The Arbitration Act 1996 (the 1996 Act) will apply if the arbitration is seated in England and Wales or Northern Ireland. The Arbitration (Scotland) Act 2010 (the 2010 Act) will apply if the arbitration is seated in Scotland. The mandatory provisions are set out in Schedule 1 of the 1996 Act and section 8 of the 2010 Act. Such provisions include those in relation to duties of the arbitral tribunal and parties, and challenges to arbitrators and arbitral awards. Additionally, the Arbitration (International Investment Disputes) Act 1966 sets out a special regime for ICSID awards.

The responses below focus on the 1996 Act.

2. Is your country a signatory to the New York Convention? Are there any reservations to the general obligations of the Convention?

The New York Convention entered into force in the United Kingdom on 23 December 1975, with a reciprocity reservation.
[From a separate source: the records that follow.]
Lemma chat_needs_connection_witness :
  exists tools later,
    snd (sample_main ["client.py"; "server.py"] ["quit"]
                     Sample.files_world [])
    = NewAnthropic (Returned tt)
      :: Enter (StdioClient (server_params_for "server.py")) (Returned tt)
      :: Enter ClientSession (Returned tt)
      :: Initialize (Returned tt)
      :: Client (ListTools (Returned tools))
      :: Client (Printed (connected_message Sample.format_names
                            (map (@tool_name Sample.json) tools) ++ nl)%string)
      :: later.
Proof.
  apply (@chat_needs_connection
           Sample.json Sample.json_loads Sample.format_json
           string Sample.world
           Sample.list_tools Sample.call_tool Sample.create
           Sample.strip Sample.lower
           Sample.format_names Sample.anthropic_new
           Sample.stdio_client_enter Sample.client_session_enter
           Sample.session_initialize Sample.exit_stack_aclose
           ["client.py"; "server.py"] ["quit"] Sample.files_world
           _ [] _ _ _ (quadruple_eta _)).
  vm_compute. discriminate.
Defined.
(** * spotify_client.py: the recall-and-resolve pipeline

    A shallow embedding of [SpotifyClient] and [SpotifySuperClient]
    (src/spotify_mcp_server/spotify_client.py).

    The Python code talks to two services (spotipy for the streaming
    account, httpx for the TiVo metadata catalogue) and to the process-wide
    random generator.  All three are made explicit:

    - every call to a service is answered by an oracle that sees the whole
      trace of earlier calls and answers, so any sequence of responses
      (including raised exceptions) is some oracle;
    - the random generator is a supply of raw draws carried in the state;
    - a Python exception is the [Raises] outcome of a computation.

    Dictionaries coming from the services are records holding the keys the
    code reads. *)

From Stdlib Require Import List String Ascii ZArith Lia Bool Arith PeanoNat.
From Stdlib Require Import DecimalString DecimalPos DecimalZ Permutation.
Import ListNotations.
Local Open Scope string_scope.
Local Open Scope list_scope.

(** ** Outcomes of Python computations *)

Inductive Outcome (A : Type) : Type :=
| Returns (value : A)
| Raises (exn : string).
Arguments Returns {A} value.
Arguments Raises {A} exn.

(** ** Data of the primary service (dictionaries of the Web API) *)

Record Artist := { artist_id : string; artist_name : string }.

Record Track := {
  track_id : string;
  track_name : string;
  track_artists : list Artist;
  track_duration_ms : Z }.

Record Album := { album_artists : list Artist }.
Record Playlist := { playlist_id : string }.
Record User := { user_id : string }.

(** Payloads the client hands on without looking inside. *)
Inductive Raw := RawJson (text : string).

(** A page of results: the ['items'] key. *)
Record Paging (A : Type) := { items : list A }.
Arguments items {A} _.

Record PlayHistory := { played_track : Track }.      (* item['track'] *)
(** [item['track']] of a playlist item is null when the track is no longer
    available. *)
Record PlaylistItem := { item_track : option Track }.
Record SavedTrack := { saved_track : Track }.        (* item['track'] *)
Record SavedAlbum := { saved_album : Album }.        (* item['album'] *)
Record SearchResult := { found_tracks : Paging Track }.      (* results['tracks'] *)
Record Followed := { followed_artists : Paging Artist }.     (* artists['artists'] *)
Record Devices := { devices : list Raw }.
Record SeveralTracks := { several_tracks : list Track }.     (* tracks['tracks'] *)

(** ** Data of the secondary catalogue (TiVo) *)

Record TivoTrack := { tivo_track_id : string; title : string }.

(** One element of ['hits']; the ['tracks'] key is only present in album
    lookups. *)
Record TivoHit := { hit_id : string; hit_tracks : option (list TivoTrack) }.

(** [response.json()]: ['hits'] is a list or null. *)
Record TivoData := { hits : option (list TivoHit) }.

(** ** The spotipy client: its methods and what they return *)

Module sp.
Inductive Request : Type :=
| current_user
| current_playback
| current_user_playlists (limit offset : Z)
| queue
| search (q : string) (type : string) (limit : Z)
| start_playback (uris : option (list string)) (context_uri : option string)
| pause_playback
| next_track
| previous_track
| current_user_recently_played (limit : Z)
| current_user_top_tracks (time_range : string) (limit : Z)
| user_playlist_create (user name description : string) (public : bool)
| playlist_add_items (playlist_id : string) (items : list string)
| playlist_tracks (playlist_id : string) (limit offset : Z)
| devices
| transfer_playback (device_id : string) (play : bool)
| volume (volume_percent : Z)
| shuffle (state : bool)
| repeat (state : string)
| current_user_top_artists (time_range : string) (limit : Z)
| current_user_saved_albums (limit offset : Z)
| current_user_saved_tracks (limit offset : Z)
| current_user_followed_artists (limit : Z) (type : string) (after : option string)
| tracks (track_ids : list string)
| album_tracks (album_id : string) (limit offset : Z).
The United Kingdom has submitted notifications extending the territorial application of the New York Convention to Gibraltar, Isle of Man, Bermuda, Cayman Islands, Guernsey, Jersey and the BVI.

3. What other arbitration-related treaties and conventions is your country a party to?

In addition to the New York Convention, the United Kingdom is also a party to (a) the Geneva Convention on the Execution of Foreign Arbitral Awards of 1927, (b) the Convention on the Settlement of Investment Disputes between States and Nationals of Other States of 1965 and (c) numerous other bilateral and multilateral investment treaties.

4. Is the law governing international arbitration in your country based on the UNCITRAL Model Law? Are there significant differences between the two?

The UNCITRAL Model Law has not been adopted in England and Wales but it has influenced the 1996 Act. Some significant differences relate to arbitrability, separability of arbitration clauses, competence of the arbitral tribunal to rule on its own jurisdiction and judicial intervention (including the availability of appeals on a point of law).

5. Are there any impending plans to reform the arbitration laws in your country?

Following consultations, the Law Commission of England and Wales announced its review of the 1996 Act in January 2022, with a view to maintaining London's status as a leading seat for international arbitration. In September 2022, it released a consultation paper highlighting six principal areas for potential reform: (i) arbitrators' duty of disclosure and impartiality, with a view to codifying case law that imposes a continuing duty to disclose circumstances that might reasonably give rise to justifiable doubts as to an arbitrator's impartiality, (ii) disallowing challenges to arbitral appointments on the basis of a protected characteristic under the Equality Act 2020 (e.g., race, sex or religion), (iii) strengthening arbitrators' immunity by precluding their liability for costs of court proceedings arising out of the arbitration, such as applications to remove an arbitrator, (iv) introducing an express power for tribunals to adopt a summary disposal procedure to deal with unmeritorious claims or issues, (v) a review of Section 44 of the 1996 Act (which enables English Courts to make orders against third parties) with a view to providing full appeal rights to third parties and clarifying of the court's power to order evidence from foreign witnesses, and (vi) a review of jurisdictional challenges under Section 67 of the 1996 Act, including proposals that some jurisdictional challenges should be heard by way of review, rather than a full, de novo, rehearing. The Law Commission has invited responses from stakeholders by mid-December 2022.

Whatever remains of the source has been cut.